Novell’s Identity ‘Bandit’ in Cahoots with Microsoft


In the emerging race to create identity systems that span the Internet, there are proprietary and open source systems.


The two are no longer mutually exclusive: Novell’s  Project Bandit and Eclipse’s Project Higgins next week will show how their identity systems interoperate with Microsoft’s
 Windows CardSpace ID metasystem at the RSA Conference 2007 in San Francisco.


Windows CardSpace, one of the key new technologies included in Microsoft’s Windows Vista operating system, securely stores and transmits personal identities.


The open source Bandit Project is a similar effort, leveraging other open source efforts, including Eclipse’s Project Higgins.


The Bandit Project was born February 2006, though it was not officially announced until June of the same year. There has been a lot of refinement in Bandit since it first got started, according to Dale Olds, distinguished engineer at Novell.


That refinement has had a lot to do with actually defining what it is that Bandit actually does.


“This has always been a difficult thing to explain to people,” Olds told internetnews.com. “Identity is a vague notion and how to take that and distill it into code and then make that into a sound bite and explain to somebody what Bandit is has always been one of our biggest challenges.”


“There has been a lot of refinement in the last year,” Olds continued. “Now we just focus on saying that Bandit will provide components for authentication, authorization and audit.”


While some Novell programmers spent 2006 refining Bandit, other Novell executives inked a interoperability and patent agreement with Microsoft. But Olds there is no direct benefit to Bandit as a result of the deal.


“We worked with the Microsoft guys well before the Novell Microsoft agreement on a thing called the open specification promise,” Olds explained. “[For] anything that we implement as part of Bandit or Higgins, the intellectual
property must be fully cleared before we implement it in open source.”

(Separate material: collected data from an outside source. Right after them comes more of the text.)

(** * Construction, the envelope and the allow-list *)

(** X1: the constructor accepts the options exactly when [apiVersion] and
    [baseUrl] are non-empty strings and the HTTP client, the allow-list
    and the two client maps are there (an empty allow-list or map is
    accepted); it then keeps the options as given.  When it throws, the
    message names the first field, in the order of the tests, that is
    missing: that field is missing and every field tested before it is
    there. *)
Theorem constructor_validates (options : ConstructorOptions.t) :
  (constructor options = Service options ↔
   isSet (ConstructorOptions.apiVersion options) = true
   ∧ isSet (ConstructorOptions.baseUrl options) = true
   ∧ is_Some (ConstructorOptions.httpClient options)
   ∧ is_Some (ConstructorOptions.clientSupportedOperations options)
   ∧ is_Some (ConstructorOptions.schemaClient options)
   ∧ is_Some (ConstructorOptions.valuesClient options))
  ∧ (∀ kept, constructor options = Service kept → kept = options)
  ∧ (∀ message,
       constructor options = ArgumentException message →
       (message = "apiVersion required"
        ∧ isSet (ConstructorOptions.apiVersion options) = false)
       ∨ (message = "baseUrl required"
          ∧ isSet (ConstructorOptions.apiVersion options) = true
          ∧ isSet (ConstructorOptions.baseUrl options) = false)
       ∨ (message = "httpClient required"
          ∧ isSet (ConstructorOptions.apiVersion options) = true
          ∧ isSet (ConstructorOptions.baseUrl options) = true
          ∧ ConstructorOptions.httpClient options = None)
       ∨ (message = "clientSupportedOperations required"
          ∧ isSet (ConstructorOptions.apiVersion options) = true
          ∧ isSet (ConstructorOptions.baseUrl options) = true
          ∧ is_Some (ConstructorOptions.httpClient options)
          ∧ ConstructorOptions.clientSupportedOperations options = None)
       ∨ (message = "schemaClient required"
          ∧ isSet (ConstructorOptions.apiVersion options) = true
          ∧ isSet (ConstructorOptions.baseUrl options) = true
          ∧ is_Some (ConstructorOptions.httpClient options)
          ∧ is_Some (ConstructorOptions.clientSupportedOperations options)
          ∧ ConstructorOptions.schemaClient options = None)
       ∨ (message = "valuesClient required"
          ∧ isSet (ConstructorOptions.apiVersion options) = true
          ∧ isSet (ConstructorOptions.baseUrl options) = true
          ∧ is_Some (ConstructorOptions.httpClient options)
          ∧ is_Some (ConstructorOptions.clientSupportedOperations options)
          ∧ is_Some (ConstructorOptions.schemaClient options)
          ∧ ConstructorOptions.valuesClient options = None))
  ∧ (isSet (ConstructorOptions.apiVersion options) = false →
     constructor options = ArgumentException "apiVersion required").
Proof.
  unfold constructor.
  destruct options as [av bu hc ops sc vc]; simpl.
  destruct (isSet av) eqn:Hav, (isSet bu) eqn:Hbu,
    hc as [hc|], ops as [ops|], sc as [sc|], vc as [vc|]; simpl;
    (split; [split; [intros; repeat split; (done || eauto)
                    |intros (? & ? & Hhc & Hops & Hsc & Hvc);
                     try done;
                     try (by destruct Hhc); try (by destruct Hops);
                     try (by destruct Hsc); try (by destruct Hvc)]
           |split; [intros kept Hkept; congruence|split; [|done]]]);
    intros message Hmessage; try discriminate;
    injection Hmessage as <-;
    first [ left; by eauto 10
          | right; left; by eauto 10
          | right; right; left; by eauto 10
          | right; right; right; left; by eauto 10
          | right; right; right; right; left; by eauto 10
          | right; right; right; right; right; by eauto 10 ].
Qed.
(** * simple_print: the exclusive job runner of [server.py]

    A shallow embedding of [start_process_and_stream], its background worker
    [stream_output] and [delayed_remove], together with the parts of the
    Python runtime they rely on (the process lock, [subprocess.Popen] pipes,
    [socketio.emit], [os.path.exists], [bytes.decode]). *)

From Stdlib.Strings Require Import String Ascii Byte.
From Stdlib Require Import DecimalString.
From Stdlib Require Import Bool Arith NArith ZArith Lia List.
Import ListNotations.

Open Scope list_scope.

(** ** Python values *)

(** A Python [str] is a sequence of Unicode code points. *)
Definition pystr := list N.

(** A Python [bytes] object. *)
Definition bytes := list byte.

(** An ASCII literal of the source as a [str]. *)
Definition lit (s : string) : pystr := map N_of_ascii (list_ascii_of_string s).

(** The character written [\n] in the source. *)
Definition LF : N := 10.

(** [str(n)] for a Python [int]. *)
Definition str_of_int (z : Z) : pystr := lit (NilZero.string_of_int (Z.to_int z)).

(** Truthiness of an optional [str] argument: [None] and [''] are falsy. *)
Definition truthy (s : option pystr) : bool :=
  match s with
  | Some (_ :: _) => true
  | _ => false
  end.

Definition pystr_eq_dec : forall a b : pystr, {a = b} + {a <> b} :=
  list_eq_dec N.eq_dec.

(** ** [bytes.decode("utf-8", errors="replace")]

    The decoder of CPython: a well-formed sequence yields its code point; an
    ill-formed one is replaced, maximal subpart by maximal subpart, by
    U+FFFD, and so is a sequence cut short by the end of the input. *)
Module Utf8.

Definition REPLACEMENT : N := 0xFFFD.

Definition is_continuation (b : byte) : bool :=
  (0x80 <=? Byte.to_N b)%N && (Byte.to_N b <=? 0xBF)%N.

Definition payload (b : byte) : N := N.land (Byte.to_N b) 0x3F.

(** The second byte of a three-byte sequence: E0 excludes overlong forms,
    ED excludes surrogates. *)
Definition second_of_3 (lead : N) (b : byte) : bool :=
  is_continuation b &&
  (if (Byte.to_N b <? 0xA0)%N then negb (lead =? 0xE0)%N else negb (lead =? 0xED)%N).

(** The second byte of a four-byte sequence: F0 excludes overlong forms,
    F4 excludes code points above U+10FFFF. *)
Definition second_of_4 (lead : N) (b : byte) : bool :=
  is_continuation b &&
  (if (Byte.to_N b <? 0x90)%N then negb (lead =? 0xF0)%N else negb (lead =? 0xF4)%N).

Definition cp2 (lead : N) (b1 : byte) : N :=
  N.lor (N.shiftl (N.land lead 0x1F) 6) (payload b1).

Definition cp3 (lead : N) (b1 b2 : byte) : N :=
  N.lor (N.shiftl (N.land lead 0x0F) 12)
        (N.lor (N.shiftl (payload b1) 6) (payload b2)).

Definition cp4 (lead : N) (b1 b2 b3 : byte) : N :=
  N.lor (N.shiftl (N.land lead 0x07) 18)
        (N.lor (N.shiftl (payload b1) 12)
               (N.lor (N.shiftl (payload b2) 6) (payload b3))).
Fixpoint nullable (r : regex) : bool :=
  match r with
  | Void => false
  | Eps => true
  | Unit _ => false
  | Range _ _ => false
  | Alt r1 r2 => nullable r1 || nullable r2
  | Cat r1 r2 => nullable r1 && nullable r2
  | Star _ => true
  end.

Fixpoint deriv (c : N) (r : regex) : regex :=
  match r with
  | Void => Void
  | Eps => Void
  | Unit d => if (c =? d)%N then Eps else Void
  | Range lo hi => if ((lo <=? c) && (c <=? hi))%N then Eps else Void
  | Alt r1 r2 => Alt (deriv c r1) (deriv c r2)
  | Cat r1 r2 =>
    if nullable r1 then Alt (Cat (deriv c r1) r2) (deriv c r2)
    else Cat (deriv c r1) r2
  | Star r1 => Cat (deriv c r1) (Star r1)
  end.

Fixpoint matches (r : regex) (s : jsstring) : bool :=
  match s with
  | [] => nullable r
  | c :: s1 => matches (deriv c r) s1
  end.

(** [/^r$/.test(s)]. *)
Definition test (r : regex) (s : jsstring) : bool := matches r s.

(** Pattern syntax. *)
Fixpoint Lit (s : jsstring) : regex :=
  match s with
  | [] => Eps
  | c :: s1 => Cat (Unit c) (Lit s1)
  end.

(** A character class listing its members, as in [[班|級]]. *)
Fixpoint Class (members : jsstring) : regex :=
  match members with
  | [] => Void
  | c :: rest => Alt (Unit c) (Class rest)
  end.

Definition Plus (r : regex) : regex := Cat r (Star r).

Fixpoint Repeat (n : nat) (r : regex) : regex :=
  match n with
  | O => Eps
  | S k => Cat r (Repeat k r)
  end.

Definition digit : regex := Range 48 57.              (* \d, [0-9] *)
Definition cjk : regex := Range 19968 40869.          (* [\u4e00-\u9fa5] *)

(** The language of a pattern, for the proofs. *)
Fixpoint lang (r : regex) (s : jsstring) : Prop :=
  match r with
  | Void => False
  | Eps => s = []
  | Unit c => s = [c]
  | Range lo hi => exists c, s = [c] /\ (lo <= c <= hi)%N
  | Alt r1 r2 => lang r1 s \/ lang r2 s
  | Cat r1 r2 => exists s1 s2, s = s1 ++ s2 /\ lang r1 s1 /\ lang r2 s2
  | Star r1 => exists ss, s = concat ss /\ Forall (lang r1) ss
  end.

End Regex.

That said, Olds did admit that there may be some indirect benefits from the deal in the sense that Novell will be able to do more testing and receive better tech support for interoperability issues.


Even with the potential indirect benefits and the open specification promise from Microsoft, getting Bandit to interoperate with CardSpace still requires a good deal of work.


Olds indicated that when dealing with interoperability issues, it’s very difficult to get current accurate and good specifications. Olds thought Microsoft did a better job working with Bandit than most, though there are still some issues that cropped up.


“Things that are not suppose to matter like where the white space is in the XML, sometimes it’s a bug in the original implementation,” Old said.


“If there was a bug in CardSpace with the white space parsing of the XML data in Vista and it gets shipped to millions of customer you just have to code around that regardless of what the spec says.”